Saved data entries:
(** X17: an assignment returned by [solve] on a new creator is a dictionary
    whose keys are exactly the slots of the crossword, and every word in it
    is a word of the vocabulary. *)
Theorem solve_result_vocabulary (c : Crossword) (g : rng) (a : Assignment) :
  solve (init c) g = Some (Ok (Some a)) ->
  NoDup (Dict.keys a)
  /\ (forall k, In k (Dict.keys a) <-> In k (variables c))
  /\ forall k w, aget k a = Some (Some w) -> In w (words c).
Proof.
  intros H. apply solve_Some in H.
  destruct H as (b & s2 & fuel & g' & Hac & Hbt).
  assert (Hc2 : crossword s2 = c).
  { unfold ac3 in Hac. apply ac3_loop_crossword in Hac. exact Hac. }
  destruct (backtrack_extends _ _ _ _ Hbt) as [[_ Hnew] Hnd].
  apply backtrack_sound in Hbt. destruct Hbt as [Hcomp _].
  rewrite assignment_complete_true, Hc2 in Hcomp.
  assert (Hentry : forall k word, aget k a = Some word ->
            In k (variables c)
            /\ exists w d, word = Some w /\ dget k (domains s2) = Some d /\ In w d).
  { intros k word Hk. destruct (Hnew k word Hk) as [Hold|(_ & Hv & Hex)].
    - discriminate.
    - rewrite Hc2 in Hv. auto. }
  split; [apply Hnd; constructor|]. split.
  - intros k. split.
    + intros Hk. destruct (aget k a) as [word|] eqn:Ek.
      * exact (proj1 (Hentry k word Ek)).
      * apply (get_None_keys Var_eqb Var_eqb_eq) in Ek. contradiction.
    + intros Hk. destruct (Hcomp k Hk) as [word Hg].
      apply (mem_keys Var_eqb Var_eqb_eq). unfold Dict.mem.
      unfold aget in Hg. rewrite Hg. reflexivity.
  - intros k w Hk. destruct (Hentry k _ Hk) as (Hv & w' & d2 & Hw & Hd2 & Hin).
    injection Hw as <-. unfold ac3 in Hac.
    destruct (proj2 (ac3_loop_shrinks _ _ _ Hac) k d2 Hd2) as (d1 & Hd1 & Hincl & _).
    rewrite (enforce_node_consistency_domains (init c)) in Hd1.
    2:{ apply (proj2 (init_keys (words c) (variables c) [])). constructor. }
    rewrite dget_map_entries in Hd1. unfold init in Hd1; simpl in Hd1.
    rewrite init_fold_dget in Hd1.
    destruct (in_dec Var_eq_dec k (variables c)); [|contradiction].
    simpl in Hd1. injection Hd1 as <-.
    apply Hincl, node_filter_In in Hin. tauto.
Qed.

Lemma solve_result_vocabulary_witness :
  exists a,
    solve (init Examples.crossword3) (Examples.const_rng 0) = Some (Ok (Some a))
    /\ NoDup (Dict.keys a)
    /\ (forall k, In k (Dict.keys a) <-> In k (variables Examples.crossword3))
    /\ forall k w, aget k a = Some (Some w) -> In w (words Examples.crossword3).
Proof.
  eexists. split; [reflexivity|].
  apply (@solve_result_vocabulary Examples.crossword3 (Examples.const_rng 0)).
  reflexivity.
Defined.

(** ** The search is exhaustive *)

Lemma follows_values_NoDup (c : Crossword) (sigma : Var -> string) (a : Assignment) :
  filling c sigma -> follows c sigma a -> NoDup (map snd a).
Proof.
  intros (_ & Hinj & _) [Hnd Hent]. induction a as [|[v word] a IH]; simpl.
  - constructor.
  - simpl in Hnd. inversion Hnd as [|? ? Hv Hnd']; subst. constructor.
    + intros Hin. apply in_map_iff in Hin. destruct Hin as [[v' word'] [Heq Hin']].
      simpl in Heq. subst word'.
      destruct (Hent v word (or_introl eq_refl)) as [Hvar ->].
      destruct (Hent v' _ (or_intror Hin')) as [Hvar' Heq].
      destruct (Var_eq_dec v v') as [->|Hne].
      * apply Hv. apply (in_map fst) in Hin'. exact Hin'.
      * apply (Hinj v v' Hvar Hvar' Hne). congruence.
    + apply IH; [exact Hnd'|]. intros v0 w0 H0. apply Hent. right. exact H0.
Qed.

Lemma follows_consistent (s : CrosswordCreator) (sigma : Var -> string)
    (a : Assignment) :
  wf_crossword (crossword s) -> filling (crossword s) sigma ->
  follows (crossword s) sigma a ->
  assignment_complete s a = true ->
  consistent s a = Ok true.
Proof.
  intros [_ Hnb] Hfill Hfol Hcomp.
  pose proof (follows_values_NoDup Hfill Hfol) as Hnd.
  destruct Hfill as (Hlen & _ & Hov). destruct Hfol as [_ Hent].
  rewrite assignment_complete_true in Hcomp.
  unfold consistent, Dict.items. apply consistent_loop_agree; [exact Hnd|].
  intros v word Hin. destruct (Hent v word Hin) as [Hv ->].
  exists (sigma v). split; [reflexivity|]. split; [exact (Hlen v Hv)|].
  intros n Hn. destruct (Hnb v n Hv Hn) as (Hnv & _).
  destruct (Hcomp n Hnv) as [nw Hg].
  destruct (Hent n nw (get_Some_In Var_eqb Var_eqb_eq _ _ Hg)) as [_ ->].
  destruct (Hov v n Hv Hn) as (x_i & y_i & Ho & Hag).
  exists (sigma n), x_i, y_i. auto.
Qed.

Lemma try_values_None
    (rec : Assignment -> rng -> option (res (option Assignment * rng)))
    (a : Assignment) (v : Var) :
  forall vals g g',
    try_values rec a v vals g = Some (Ok (None, g')) ->
    forall w, In w vals ->
              exists g0 g1, rec (aset v (Some w) a) g0 = Some (Ok (None, g1)).
Proof.
  induction vals as [|w0 vals IH]; simpl; intros g g' H w Hw; [contradiction|].
  destruct (rec (aset v (Some w0) a) g) as [[[[r1|] g1]|e]|] eqn:E;
    try discriminate.
  destruct Hw as [<-|Hw]; [eauto|exact (IH _ _ H w Hw)].
Qed.

Lemma follows_aset (c : Crossword) (sigma : Var -> string) (a : Assignment)
    (v : Var) :
  follows c sigma a -> In v (variables c) ->
  follows c sigma (aset v (Some (sigma v)) a).
Proof.
  intros [Hnd Hent] Hv. split.
  - unfold aset. apply set_keys_NoDup; [exact Var_eqb_eq|exact Hnd].
  - intros k word Hin. apply aset_In in Hin. destruct Hin as [Heq|Hin].
    + injection Heq as -> ->. auto.
    + exact (Hent k word Hin).
Qed.

Lemma backtrack_complete (sigma : Var -> string) (fuel : nat) :
  forall (s : CrosswordCreator) (a : Assignment) (g : rng) result g',
    wf_crossword (crossword s) -> filling (crossword s) sigma ->
    within s sigma -> follows (crossword s) sigma a ->
    backtrack fuel s a g = Some (Ok (result, g')) ->
    result <> None.
Proof.
  induction fuel as [|fuel IH]; intros s a g result g' Hwf Hfill Hin Hfol H;
    simpl in H; [discriminate|].
  destruct (assignment_complete s a) eqn:Ec.
  - rewrite (@follows_consistent s sigma a Hwf Hfill Hfol Ec) in H.
    injection H as <- _. discriminate.
  - destruct (select_unassigned_variable s a g) as [[v g1]|e] eqn:Es;
      [|discriminate].
    destruct (order_domain_values s v a) as [vals|e] eqn:Eo; [|discriminate].
    apply select_unassigned_variable_spec in Es. destruct Es as [Hv _].
    apply unassigned_In in Hv. destruct Hv as [Hv _].
    destruct (Hin v Hv) as (d & Hd & Hsig).
    destruct (order_domain_values_Ok s v a Hd) as (bv & Eo' & _ & Hkeys & _).
    rewrite Eo in Eo'. injection Eo' as ->.
    intros ->.
    destruct (try_values_None _ _ _ _ _ H (sigma v)) as (g0 & g2 & Hrec).
    { apply sort_by_In, Hkeys. exact Hsig. }
    refine (IH s _ g0 None g2 Hwf Hfill Hin _ Hrec eq_refl).
    apply follows_aset; assumption.
Qed.

Lemma ac3_loop_within (sigma : Var -> string) (fuel : nat) :
  forall (s s' : CrosswordCreator) (queue : list Arc) (b : bool),
    wf_crossword (crossword s) -> filling (crossword s) sigma ->
    within s sigma -> arcs_ok (crossword s) queue ->
    ac3_loop fuel s queue = Some (Ok (b, s')) ->
    b = true /\ within s' sigma.
Proof.
  induction fuel as [|fuel IH]; intros s s' queue b Hwf Hfill Hin Ha H;
    destruct queue as [|[x y] queue]; simpl in H; try discriminate;
    try (injection H as <- <-; auto).
  destruct (revise x y s) as [[changed s1]|e] eqn:Hr; [|discriminate].
  destruct (revise_Ok x y s Hr) as (dx & dy & i & j & Hx & Hy & Ho & Hs1 & _).
  destruct (Ha x y (or_introl eq_refl)) as [Hxv Hyn].
  assert (Hc : crossword s1 = crossword s) by (subst s1; reflexivity).
  assert (Hin1 : within s1 sigma).
  { intros v Hv. rewrite Hc in Hv. destruct (Hin v Hv) as (d & Hd & Hs).
    subst s1; simpl. destruct (Var_eq_dec v x) as [->|Hne].
    - rewrite dget_dset_same. eexists. split; [reflexivity|].
      rewrite Hx in Hd. injection Hd as <-.
      apply supported_In. split; [exact Hs|].
      exists (sigma y). split.
      + destruct (proj2 Hwf x y Hxv Hyn) as (Hyv & _).
        destruct (Hin y Hyv) as (d' & Hd' & Hs'). congruence.
      + destruct Hfill as (_ & _ & Hov).
        destruct (Hov x y Hxv Hyn) as (i' & j' & Ho' & Hag). congruence.
    - rewrite dget_dset_other by exact Hne. eauto. }
  assert (Ha1 : arcs_ok (crossword s1) queue).
  { rewrite Hc. intros x0 y0 H0. apply Ha. right. exact H0. }
  destruct changed.
  - destruct (dget x (domains s1)) as [d|] eqn:Hd1; [|discriminate].
    destruct (List.length d =? 0) eqn:E.
    + exfalso. apply length_zero_nil in E. subst d.
      destruct (Hin1 x) as (d & Hd & Hs); [rewrite Hc; exact Hxv|].
      rewrite Hd1 in Hd. injection Hd as <-. exact Hs.
    + refine (IH s1 s' _ b _ _ Hin1 _ H); try (rewrite Hc; assumption).
      intros x0 y0 H0. apply in_app_or in H0. destruct H0 as [H0|H0].
      * apply Ha1. exact H0.
      * unfold arcs_from in H0. apply in_map_iff in H0.
        destruct H0 as [n [Heq Hn]]. injection Heq as <- <-.
        rewrite Hc in *. auto.
  - refine (IH s1 s' _ b _ _ Hin1 Ha1 H); rewrite Hc; assumption.
Qed.

Lemma enforce_node_consistency_within (s : CrosswordCreator)
    (sigma : Var -> string) :
  NoDup (Dict.keys (domains s)) ->
  filling (crossword s) sigma -> within s sigma ->
  within (enforce_node_consistency s) sigma.
Proof.
  intros Hnd (Hlen & _) Hin v Hv. simpl in Hv.
  destruct (Hin v Hv) as (d & Hd & Hs).
  rewrite (enforce_node_consistency_domains s Hnd), dget_map_entries, Hd. simpl.
  eexists. split; [reflexivity|]. apply node_filter_In. auto.
Qed.

Lemma follows_words_fit (c : Crossword) (sigma : Var -> string) (a : Assignment) :
  filling c sigma -> follows c sigma a -> words_fit c a.
Proof.
  intros (Hlen & _) [_ Hent] v word Hin. destruct (Hent v word Hin) as [Hv ->].
  split; [exact Hv|]. exists (sigma v). auto.
Qed.

Lemma crossword3_filling : filling Examples.crossword3 Examples.sigma3.
Proof.
  split; [|split].
  - intros v Hv. simpl in Hv. destruct Hv as [<-|[<-|[<-|[]]]]; reflexivity.
  - intros x y Hx Hy Hne. simpl in Hx, Hy.
    destruct Hx as [<-|[<-|[<-|[]]]], Hy as [<-|[<-|[<-|[]]]];
      try congruence; discriminate.
  - intros x y Hx Hy. simpl in Hx.
    destruct Hx as [<-|[<-|[<-|[]]]]; simpl in Hy;
      repeat (destruct Hy as [<-|Hy]); try contradiction;
      eexists; eexists; (split; [reflexivity|]); eexists; split; reflexivity.
Qed.

(** X18: the search is exhaustive.  On a well-formed creator with
    node-consistent domains, if the crossword has a filling that takes every
    word from the domain of its slot and the given assignment is part of that
    filling, [backtrack] returns an assignment, not [None]. *)
Theorem backtrack_finds_filling (sigma : Var -> string) (s : CrosswordCreator)
    (a : Assignment) (g : rng) :
  wf_creator s -> node_consistent s ->
  filling (crossword s) sigma -> within s sigma ->
  follows (crossword s) sigma a ->
  exists r g',
    backtrack (S (List.length (unassigned s a))) s a g = Some (Ok (Some r, g')).
Proof.
  intros Hwf Hnc Hfill Hin Hfol.
  destruct (@backtrack_terminates (S (List.length (unassigned s a))) s a g)
    as [r0 Hr0]; [lia|].
  destruct (@backtrack_safe _ s a g r0 Hwf Hnc
              (follows_words_fit Hfill Hfol) Hr0) as (result & g' & ->).
  pose proof (@backtrack_complete sigma _ s a g result g'
                (proj1 Hwf) Hfill Hin Hfol Hr0) as Hne.
  destruct result as [r|]; [eauto|congruence].
Qed.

TASK DESCRIPTION
Scan the lines above for "- simpl in Hnd." and for "destruct Hfill as (Hlen". Repeat exactly the line holding each of them and every line in between.

WRITTEN REPLY
  - simpl in Hnd. inversion Hnd as [|? ? Hv Hnd']; subst. constructor.
    + intros Hin. apply in_map_iff in Hin. destruct Hin as [[v' word'] [Heq Hin']].
      simpl in Heq. subst word'.
      destruct (Hent v word (or_introl eq_refl)) as [Hvar ->].
      destruct (Hent v' _ (or_intror Hin')) as [Hvar' Heq].
      destruct (Var_eq_dec v v') as [->|Hne].
      * apply Hv. apply (in_map fst) in Hin'. exact Hin'.
      * apply (Hinj v v' Hvar Hvar' Hne). congruence.
    + apply IH; [exact Hnd'|]. intros v0 w0 H0. apply Hent. right. exact H0.
Qed.

Lemma follows_consistent (s : CrosswordCreator) (sigma : Var -> string)
    (a : Assignment) :
  wf_crossword (crossword s) -> filling (crossword s) sigma ->
  follows (crossword s) sigma a ->
  assignment_complete s a = true ->
  consistent s a = Ok true.
Proof.
  intros [_ Hnb] Hfill Hfol Hcomp.
  pose proof (follows_values_NoDup Hfill Hfol) as Hnd.
  destruct Hfill as (Hlen & _ & Hov). destruct Hfol as [_ Hent].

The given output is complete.